In den letzten Jahrzehnten fehlte das Gleichheitszeichen. Wir haben mehr CO2 ausgestoßen, als wir nachverfolgen können:
Emissionen = Aufnahme durch den Ozean + Aufnahme durch die Wälder + Veränderung der Luft + etwas Geisterhaftes, Verborgenes und Entkommenes.
Die Abweichung beträgt 2,5 bis 3 Prozent der weltweiten Emissionen. Ist das ein winziger Beitrag?
„Fast eine Milliarde Tonnen“, sagt Olsen.
Immerhin hat eine von ihm gestartete Suchmission Ergebnisse gebracht.
Gemeinsam mit Kollegen von der Universität Bergen, NORCE und dem Bjerknes Centre fand er einige der fehlenden Tonnen. Sie liegen in der Grönlandsee, in 1.500 bis 2.000 Metern Tiefe. Bislang hat der Ozean ein Viertel des gesamten vom Menschen ausgestoßenen CO2 aufgenommen. Der Grund für die beträchtliche Aufnahme ist sinkendes Wasser.
Solange das Wasser der Luft ausgesetzt ist, ist es schnell gesättigt und kann kein weiteres CO2 mehr aufnehmen. Wären die Oberflächengewässer nicht gesunken, wäre die Aufnahme begrenzt gewesen.

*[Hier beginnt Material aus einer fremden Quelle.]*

Record AsyncToolMessage := mkAsync {
  kind : AsyncToolKind;
  toolCallID : gostring;
  status : gostring;
  asDescription : gostring;
  result : option gostring      (** [HasResult] *)
}.

Definition AsyncToolStatusRunning : gostring := bytes_of "running".
Definition AsyncToolStatusFinished : gostring := bytes_of "finished".
Definition ToolResultInProgress : gostring := bytes_of "IN_PROGRESS".

(** [encoding/json]'s rendering of a string. *)
Definition hexDigit (n : Z) : Z := if n <? 10 then 48 + n else 87 + n.
Definition u00 (r : Z) : gostring := bytes_of "\u00" ++ [hexDigit (r / 16); hexDigit (r mod 16)].
Definition jsonRune (r : rune) (w : nat) : gostring :=
  if r =? 34 then [92; 34] else if r =? 92 then [92; 92]
  else if r =? 8 then bytes_of "\b" else if r =? 12 then bytes_of "\f"
  else if r =? 10 then bytes_of "\n" else if r =? 13 then bytes_of "\r" else if r =? 9 then bytes_of "\t"
  else if (r <? 32) || (r =? 60) || (r =? 62) || (r =? 38) then u00 r
  else if (r =? RuneError) && (w =? 1)%nat then bytes_of "\ufffd"
  else if r =? 8232 then bytes_of "\u2028" else if r =? 8233 then bytes_of "\u2029"
  else EncodeRune r.
Fixpoint jsonBody (fuel : nat) (s : gostring) : gostring :=
  match fuel, s with
  | S fuel, _ :: _ => let '(r, w) := DecodeRune s in jsonRune r w ++ jsonBody fuel (List.skipn w s)
  | _, _ => []
  end.
Definition jsonString (s : gostring) : gostring := [34] ++ jsonBody (List.length s) s ++ [34].
Definition jsonField (k : string) (v : gostring) : gostring := jsonString (bytes_of k) ++ [58] ++ jsonString v.

Definition AsyncToolMessage_json (m : AsyncToolMessage) : gostring :=
  [123] ++ jsonField "type" (bytes_of "async_tool")
  ++ [44] ++ jsonField "status" (status m)
  ++ [44] ++ jsonField "tool_call_id" (toolCallID m)
  ++ [44] ++ jsonField "description" (asDescription m)
  ++ (match result m with Some r => [44] ++ jsonField "result" r | None => [] end) ++ [125].

Definition AsyncToolMessage_message (m : AsyncToolMessage) : Message :=
  match kind m with
  | AsyncToolStarted => mkMessage RoleUser [] [] [mkToolResult (toolCallID m) [] (AsyncToolMessage_json m)]
  | _ => plain RoleDeveloper (AsyncToolMessage_json m)
  end.

Definition asyncToolStartedDescription : gostring := bytes_of
  "This tool is still running. You will be given its result later. Do not call it again and do not invent a result in the meantime.".
Definition asyncToolIntermediateDescription : gostring := bytes_of
  "This is a partial result and the task is still running. More may follow. Do not call this tool again and do not treat this as the final answer.".
Definition asyncToolFinalDescription : gostring := bytes_of
  "This is the final result for the asynchronous task associated with this tool_call_id. The task has completed. No further results will arrive for this tool_call_id. You must convey this result to the user, even if the conversation has moved on. Never leave it unsaid. First finish responding to whatever the user is talking about now, then deliver the result at the end of your response. How you deliver it depends on its size: if the result is short, simply state it; if it is long or complex, name what has come back and offer the details. Convey it once; do not repeat it in later responses.".
Definition asyncToolCanceledDescription : gostring := bytes_of
  "The asynchronous task associated with this tool_call_id was cancelled before it produced a result, either because it ran past its deadline or because cancellation was requested. No further results will arrive for this tool_call_id. If the user is still waiting on it, tell them it did not complete rather than leaving it unanswered.".
Definition asyncToolCanceledResult : gostring := bytes_of
  "CANCELLED: this tool call was cancelled before it returned a result".

Definition NewAsyncToolStartedMessage (i : gostring) : Message :=
  AsyncToolMessage_message (mkAsync AsyncToolStarted i AsyncToolStatusRunning asyncToolStartedDescription None).
Definition NewAsyncToolIntermediateMessage (i r : gostring) : Message :=
  AsyncToolMessage_message (mkAsync AsyncToolIntermediate i AsyncToolStatusRunning asyncToolIntermediateDescription (Some r)).
Definition NewAsyncToolFinalMessage (i r : gostring) : Message :=
  AsyncToolMessage_message (mkAsync AsyncToolFinal i AsyncToolStatusFinished asyncToolFinalDescription (Some r)).
Definition NewAsyncToolCanceledMessage (i : gostring) : Message :=
  AsyncToolMessage_message (mkAsync AsyncToolFinal i AsyncToolStatusFinished asyncToolCanceledDescription
                              (Some asyncToolCanceledResult)).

Abwärtsströmungen treten im Südpolarmeer und in einigen Teilen des Nordatlantiks auf, darunter im Nordatlantikmeer. In diesen Regionen kühlt sich das Oberflächenwasser ab und sinkt auf den Meeresboden. Mit dem sinkenden Wasser geht Kohlenstoff verloren, sowohl menschengemachter als auch natürlicher. Durch diesen Mechanismus kann der Ozean mehr CO2 aus der Atmosphäre entfernen, als dies sonst der Fall wäre.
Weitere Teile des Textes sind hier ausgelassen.